TASK: Search the records for the word "Hflags". Copy every line where it appears.

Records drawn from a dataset
####
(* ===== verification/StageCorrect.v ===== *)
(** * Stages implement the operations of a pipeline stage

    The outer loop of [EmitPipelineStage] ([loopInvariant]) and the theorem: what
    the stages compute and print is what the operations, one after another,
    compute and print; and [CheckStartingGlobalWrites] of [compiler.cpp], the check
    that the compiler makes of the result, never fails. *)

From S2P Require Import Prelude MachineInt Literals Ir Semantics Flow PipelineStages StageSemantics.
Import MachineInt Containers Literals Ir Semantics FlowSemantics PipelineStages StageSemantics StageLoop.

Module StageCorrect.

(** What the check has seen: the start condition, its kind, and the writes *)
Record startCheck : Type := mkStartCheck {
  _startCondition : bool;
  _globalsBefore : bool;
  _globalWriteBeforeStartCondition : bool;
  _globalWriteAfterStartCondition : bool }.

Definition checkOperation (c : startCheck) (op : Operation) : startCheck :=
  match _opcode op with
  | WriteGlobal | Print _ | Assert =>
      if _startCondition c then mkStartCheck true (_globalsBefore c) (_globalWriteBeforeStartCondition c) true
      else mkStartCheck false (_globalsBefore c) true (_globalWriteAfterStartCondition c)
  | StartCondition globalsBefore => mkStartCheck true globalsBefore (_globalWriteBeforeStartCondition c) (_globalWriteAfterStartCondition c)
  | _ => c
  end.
####
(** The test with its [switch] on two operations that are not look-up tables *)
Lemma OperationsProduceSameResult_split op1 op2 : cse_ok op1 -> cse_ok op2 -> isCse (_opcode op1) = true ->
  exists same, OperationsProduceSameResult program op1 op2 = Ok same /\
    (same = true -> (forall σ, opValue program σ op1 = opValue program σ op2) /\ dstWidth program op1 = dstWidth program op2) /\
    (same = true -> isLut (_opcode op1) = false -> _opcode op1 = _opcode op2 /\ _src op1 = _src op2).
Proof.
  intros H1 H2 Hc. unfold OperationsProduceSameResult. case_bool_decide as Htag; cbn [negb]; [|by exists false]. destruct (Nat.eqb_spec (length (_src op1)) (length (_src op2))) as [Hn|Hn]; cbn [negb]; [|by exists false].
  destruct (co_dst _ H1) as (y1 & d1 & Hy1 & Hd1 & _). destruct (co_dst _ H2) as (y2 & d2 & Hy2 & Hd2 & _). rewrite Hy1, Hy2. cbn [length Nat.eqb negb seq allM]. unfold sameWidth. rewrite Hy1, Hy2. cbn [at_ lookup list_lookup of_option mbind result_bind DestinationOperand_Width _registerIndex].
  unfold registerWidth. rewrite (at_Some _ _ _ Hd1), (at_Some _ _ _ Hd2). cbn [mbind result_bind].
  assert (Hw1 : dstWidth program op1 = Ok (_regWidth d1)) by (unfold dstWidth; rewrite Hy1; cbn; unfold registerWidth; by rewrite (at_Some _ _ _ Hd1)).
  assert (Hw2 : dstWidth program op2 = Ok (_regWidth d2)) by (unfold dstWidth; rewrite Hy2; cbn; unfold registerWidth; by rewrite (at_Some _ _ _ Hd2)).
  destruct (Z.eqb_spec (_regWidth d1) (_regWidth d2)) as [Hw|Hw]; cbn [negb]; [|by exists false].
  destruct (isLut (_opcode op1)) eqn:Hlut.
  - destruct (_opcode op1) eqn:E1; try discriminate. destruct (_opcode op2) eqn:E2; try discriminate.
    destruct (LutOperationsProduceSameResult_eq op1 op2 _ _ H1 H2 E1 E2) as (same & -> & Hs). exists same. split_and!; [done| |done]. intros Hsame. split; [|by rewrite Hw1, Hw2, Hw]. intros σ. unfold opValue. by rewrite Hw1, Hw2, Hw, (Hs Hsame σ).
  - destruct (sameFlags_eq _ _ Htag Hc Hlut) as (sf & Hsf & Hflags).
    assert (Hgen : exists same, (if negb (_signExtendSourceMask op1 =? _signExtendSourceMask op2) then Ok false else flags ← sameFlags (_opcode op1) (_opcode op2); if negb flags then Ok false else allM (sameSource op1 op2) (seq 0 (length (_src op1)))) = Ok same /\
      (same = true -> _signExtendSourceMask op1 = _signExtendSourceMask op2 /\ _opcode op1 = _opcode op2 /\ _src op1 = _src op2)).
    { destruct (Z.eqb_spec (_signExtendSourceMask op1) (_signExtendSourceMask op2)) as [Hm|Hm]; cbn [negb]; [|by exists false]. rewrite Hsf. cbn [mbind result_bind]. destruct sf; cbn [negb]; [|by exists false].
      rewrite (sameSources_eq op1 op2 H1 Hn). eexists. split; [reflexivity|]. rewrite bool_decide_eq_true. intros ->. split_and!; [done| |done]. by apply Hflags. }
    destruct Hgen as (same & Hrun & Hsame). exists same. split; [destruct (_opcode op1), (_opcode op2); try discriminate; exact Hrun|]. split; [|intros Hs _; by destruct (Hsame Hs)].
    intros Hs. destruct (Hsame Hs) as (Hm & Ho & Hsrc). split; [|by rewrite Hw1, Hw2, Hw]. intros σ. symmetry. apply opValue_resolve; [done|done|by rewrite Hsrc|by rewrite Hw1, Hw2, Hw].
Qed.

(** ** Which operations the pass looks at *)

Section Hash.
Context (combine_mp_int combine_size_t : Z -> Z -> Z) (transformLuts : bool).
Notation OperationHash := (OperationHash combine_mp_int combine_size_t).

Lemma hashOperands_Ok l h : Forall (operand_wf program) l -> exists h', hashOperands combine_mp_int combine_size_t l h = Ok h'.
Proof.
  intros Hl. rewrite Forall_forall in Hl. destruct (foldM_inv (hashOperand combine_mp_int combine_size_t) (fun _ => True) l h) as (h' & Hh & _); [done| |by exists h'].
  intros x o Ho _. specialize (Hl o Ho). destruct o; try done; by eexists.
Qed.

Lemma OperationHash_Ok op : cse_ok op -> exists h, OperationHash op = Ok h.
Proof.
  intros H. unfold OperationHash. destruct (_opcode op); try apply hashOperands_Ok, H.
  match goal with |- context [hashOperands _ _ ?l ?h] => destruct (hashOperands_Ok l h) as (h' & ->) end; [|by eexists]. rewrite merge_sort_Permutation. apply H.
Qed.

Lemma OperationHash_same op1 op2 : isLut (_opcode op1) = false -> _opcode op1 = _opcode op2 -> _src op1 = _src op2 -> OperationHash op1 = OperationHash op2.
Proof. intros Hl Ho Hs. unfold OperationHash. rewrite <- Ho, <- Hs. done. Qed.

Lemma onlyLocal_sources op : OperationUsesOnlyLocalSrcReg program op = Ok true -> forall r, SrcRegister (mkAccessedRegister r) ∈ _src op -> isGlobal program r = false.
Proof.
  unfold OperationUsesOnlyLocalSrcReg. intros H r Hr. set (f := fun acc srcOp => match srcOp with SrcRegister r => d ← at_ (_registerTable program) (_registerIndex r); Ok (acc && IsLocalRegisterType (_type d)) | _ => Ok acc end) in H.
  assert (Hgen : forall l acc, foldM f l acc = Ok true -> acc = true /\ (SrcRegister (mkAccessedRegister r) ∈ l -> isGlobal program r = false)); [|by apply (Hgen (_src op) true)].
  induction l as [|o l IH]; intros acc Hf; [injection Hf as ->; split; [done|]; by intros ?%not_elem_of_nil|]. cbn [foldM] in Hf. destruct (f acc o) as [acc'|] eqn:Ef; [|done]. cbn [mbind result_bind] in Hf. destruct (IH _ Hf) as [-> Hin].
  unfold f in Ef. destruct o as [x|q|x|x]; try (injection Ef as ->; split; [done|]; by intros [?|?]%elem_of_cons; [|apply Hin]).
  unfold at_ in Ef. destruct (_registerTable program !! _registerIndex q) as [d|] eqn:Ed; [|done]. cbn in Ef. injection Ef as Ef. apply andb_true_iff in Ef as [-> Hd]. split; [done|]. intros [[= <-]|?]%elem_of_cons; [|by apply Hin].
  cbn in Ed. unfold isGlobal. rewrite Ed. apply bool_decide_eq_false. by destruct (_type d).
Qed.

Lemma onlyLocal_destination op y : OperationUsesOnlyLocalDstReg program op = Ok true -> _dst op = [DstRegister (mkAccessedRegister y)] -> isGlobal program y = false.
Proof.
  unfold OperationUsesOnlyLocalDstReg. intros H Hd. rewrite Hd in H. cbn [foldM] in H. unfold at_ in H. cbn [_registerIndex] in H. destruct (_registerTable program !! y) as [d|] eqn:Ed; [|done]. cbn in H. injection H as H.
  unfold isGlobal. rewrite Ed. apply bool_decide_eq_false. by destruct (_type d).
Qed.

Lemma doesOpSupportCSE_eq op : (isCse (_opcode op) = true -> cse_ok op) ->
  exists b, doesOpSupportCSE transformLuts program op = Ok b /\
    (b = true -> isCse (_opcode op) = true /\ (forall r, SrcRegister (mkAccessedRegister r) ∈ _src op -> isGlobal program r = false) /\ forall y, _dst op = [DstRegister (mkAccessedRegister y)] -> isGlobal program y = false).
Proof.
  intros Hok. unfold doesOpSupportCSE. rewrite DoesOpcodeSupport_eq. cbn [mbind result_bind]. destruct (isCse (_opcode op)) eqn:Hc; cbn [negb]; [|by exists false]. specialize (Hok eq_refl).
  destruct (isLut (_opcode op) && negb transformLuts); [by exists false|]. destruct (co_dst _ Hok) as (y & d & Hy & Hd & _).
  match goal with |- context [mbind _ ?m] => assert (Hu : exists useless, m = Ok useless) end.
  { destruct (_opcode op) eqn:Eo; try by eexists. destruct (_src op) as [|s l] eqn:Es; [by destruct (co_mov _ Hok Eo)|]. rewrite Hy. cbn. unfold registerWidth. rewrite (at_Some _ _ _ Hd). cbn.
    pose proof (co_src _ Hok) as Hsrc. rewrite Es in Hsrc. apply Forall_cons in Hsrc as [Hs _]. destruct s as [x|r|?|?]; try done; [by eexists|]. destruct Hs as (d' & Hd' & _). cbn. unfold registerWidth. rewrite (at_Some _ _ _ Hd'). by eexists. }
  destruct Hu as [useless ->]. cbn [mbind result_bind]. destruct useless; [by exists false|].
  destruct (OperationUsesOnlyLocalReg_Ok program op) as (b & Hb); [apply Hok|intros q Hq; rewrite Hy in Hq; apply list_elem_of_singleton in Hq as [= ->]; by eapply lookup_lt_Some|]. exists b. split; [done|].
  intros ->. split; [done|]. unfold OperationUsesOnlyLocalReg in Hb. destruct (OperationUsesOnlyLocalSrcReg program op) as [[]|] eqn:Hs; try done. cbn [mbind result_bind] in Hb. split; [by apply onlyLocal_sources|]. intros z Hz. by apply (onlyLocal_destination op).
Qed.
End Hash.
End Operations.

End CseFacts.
####
TASK SOLUTION:
  - destruct (sameFlags_eq _ _ Htag Hc Hlut) as (sf & Hsf & Hflags).
      rewrite (sameSources_eq op1 op2 H1 Hn). eexists. split; [reflexivity|]. rewrite bool_decide_eq_true. intros ->. split_and!; [done| |done]. by apply Hflags. }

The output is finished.